夏の気候と別種の熱気が混じり合い、室内の気温は今なお上昇中。
それとともに、フ……!フ……!と短くも鋭い呼気が規則正しく混じる。
ヒュッ、ヒュッ、と何かが空を切る音も。
鋭く空間を裂く小さな拳
同じく繰り出される鋭過ぎる蹴り
連動して激しく乱れ動く翠色の長い髪
目を細めて虚空を鋭く睨む翠色の両の瞳
きらきらと昼の日差しに煌き、飛び散る汗
激しく、それでいて流動的に、舞うように。
どれほどの時、動き続けていたかー…
飛び上がり回し蹴りを繰り出し、音無く着地後。
ふぅぅぅぅ………と長く息を吐いた。
そしてー
「………………。
何やってんだお前………」
「ほぇ??」
耳に心地よく響く低音で呟かれた呆れ切った言葉に、
ルシェルディアはそれはそれは気の抜けた声を上げ、
ぽやっと間抜けな顔つきで扉から現れた訪問者に目を向けた。
※ ※ ※
(side:アルフレッド)
「え~とその、どなた様でしょうか…??」
「いやその前に室内で何をしてたのかという必然的な問いに答えて欲しいんだが」
ぽやん、と間の抜けた表情で残心姿勢のまま問うてくる本日も絶賛!非常識な少女・ルシェルディアに、軽く頭が痛くなりながらもツッコマずにはいられない苦労性な己の性分が恨めしい。
軽く眉間に皺を寄せながらも凝視をやめられないまま、
アルフは彼女のおそらくは言うであろう見た通りの答えを静かに待った。
しかしながら、思考までは表情ほどに冷静ではいられないようで。
(なんで…何で室内で格闘術訓練!?
え、なに。今時の貴族令嬢は自室で格闘術の型をなぞるのが普通なのか??
んな訳ねぇぇぇっ!!
それになんだあのキレッキレな動き!
正拳突きも回し蹴りも掠っただけで首掻っ切られそうだったんだが!?
ノック音にも“入るぞ”の声かけにも全く気付かない程の異常な集中力でもってやるものなのかよ型練!?
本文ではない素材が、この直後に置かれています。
(* ===== verification/KvService.v ===== *)
(** The key-value service: the gRPC handlers [Put], [Get] and [Append] of
    [inc/kv/kv_server.hpp] beside the thread that runs [on_apply], with the
    promises and futures that join them.

    The Raft node is used through the interface [RaftApi], of which [Raft] is an
    instance; the theorems hold for every instance. *)
From S2P Require Import Prelude Types RaftState RaftNode KvCodec KvServer.

#[local] Open Scope N_scope.

(** ** The interface to the Raft node

    What the server uses of [Raft]: [propose], the three atomic loads of [get_lease_state],
    and the two laws of [propose] that it relies on: a leader appends the command at the
    index that it returns, anybody else changes nothing. *)
Class RaftApi (R : Type) := {
  api_propose : string → R → R * ProposalResult;
  api_is_leader : R → bool;
  api_expires : R → Z;
  api_commit_idx : R → N;
  api_log : R → list string;
  api_propose_leader r d r' p :
    api_propose d r = (r', p) → pr_is_leader p = true →
    api_log r' = api_log r ++ [d] ∧ pr_index p = vsize (api_log r');
  api_propose_other r d r' p :
    api_propose d r = (r', p) → pr_is_leader p = false → r' = r }.

Lemma propose_leader n d n' p :
  propose d n = (n', p) → pr_is_leader p = true →
  command <$> log_ n' = (command <$> log_ n) ++ [d] ∧ pr_index p = vsize (command <$> log_ n').
Proof.
  unfold propose. case_decide; intros Hp; simplify_eq/=; [|done]. intros _.
  rewrite fmap_app. split; [done|]. unfold vsize. by rewrite !length_app, length_fmap.
Qed.

Lemma propose_other n d n' p : propose d n = (n', p) → pr_is_leader p = false → n' = n.
Proof. unfold propose. case_decide; intros Hp; by simplify_eq/=. Qed.

#[export] Instance Raft_api : RaftApi Raft := {
  api_propose := propose;
  api_is_leader := is_leader_atomic_;
  api_expires := lease_expires_ns_;
  api_commit_idx := last_term_commit_idx_;
  api_log n := command <$> log_ n;
  api_propose_leader := propose_leader;
  api_propose_other := propose_other }.

(** ** Handlers beside the apply thread

    A handler thread is named by a number, which also names the promise that it
    makes.  [f] is the command that its request describes; [via] of a finished
    call tells whether the value was read under the lease. *)
Inductive call :=
| CExpires (f : command_fields)
| CIndex (f : command_fields)
| CRead (f : command_fields)
| CPropose (f : command_fields)
| CRegister (f : command_fields) (idx : N)
| CWait (f : command_fields) (idx : N)
| CErase (f : command_fields) (idx : N)
| CDone (f : command_fields) (lease : bool) (answer : KvStatus * string)
| CThrown (f : command_fields).

Inductive future := FEmpty | FValue (answer : KvStatus * string) | FBroken.

(** The apply thread between two sections of [on_apply]. *)
Inductive apply_pc :=
| AIdle
| AExec (f : command_fields) (idx : N)
| AFinish (f : command_fields) (idx : N) (is_dup : bool) (status : KvStatus) (value : string)
| ASet (p : fulfilment).

Section system.
Context {R : Type} `{!RaftApi R}.

(** [heard] records the commands in the order in which the apply thread took
    them up. *)
Record system := mkSystem {
  raft_ : R;
  server : KvServer;
  futures : gmap N future;
  calls : gmap N call;
  apc : apply_pc;
  heard : list command_fields }.

Definition set_call (h : N) (c : call) (s : system) : system :=
  mkSystem (raft_ s) (server s) (futures s) (<[h := c]> (calls s)) (apc s) (heard s).
Definition set_apc (a : apply_pc) (s : system) : system :=
  mkSystem (raft_ s) (server s) (futures s) (calls s) a (heard s).
Definition set_server (k : KvServer) (s : system) : system :=
  mkSystem (raft_ s) k (futures s) (calls s) (apc s) (heard s).
Definition set_futures (m : gmap N future) (s : system) : system :=
  mkSystem (raft_ s) (server s) m (calls s) (apc s) (heard s).
Definition set_raft (r : R) (s : system) : system :=
  mkSystem r (server s) (futures s) (calls s) (apc s) (heard s).
Definition hear (f : command_fields) (s : system) : system :=
  mkSystem (raft_ s) (server s) (futures s) (calls s) (apc s) (heard s ++ [f]).

(** A promise that is destroyed before it has a value breaks its future. *)
Definition break (p : N) (m : gmap N future) : gmap N future :=
  match m !! p with Some FEmpty => <[p := FBroken]> m | _ => m end.
Definition break_slot (idx : N) (s : system) : gmap N future :=
  match pending_ (server s) !! idx with
  | Some w => break (po_promise w) (futures s)
  | None => futures s
  end.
そして上気して薄ら紅くなってる頬とかいつも以上に潤んだ瞳とか首元を伝う汗とかなんかエロ………
ヤバイ一度意識するとそこばかり目に…ってああ!
汗で服が張り付いて身体の線が……ゴクリ。
………っておいぃぃぃッッ!!
どこ見てんだ俺!死ねよ俺!!
完っ璧変態みたいじゃねぇか俺ぇぇぇッッ!!)
国王と宰相が絶賛パニック中な彼の心情をリアルタイムで聴いていたなら間違いなくみたい、ではなく変態だろうに…と容赦なくツッコンでいたであろう問題発言をアルフは顰め面の裏で爆発させていた。
彼女のように鍛錬をしていた訳でもないのに背中は冷や汗(というには少々熱気の篭りすぎた汗)でダラダラだ!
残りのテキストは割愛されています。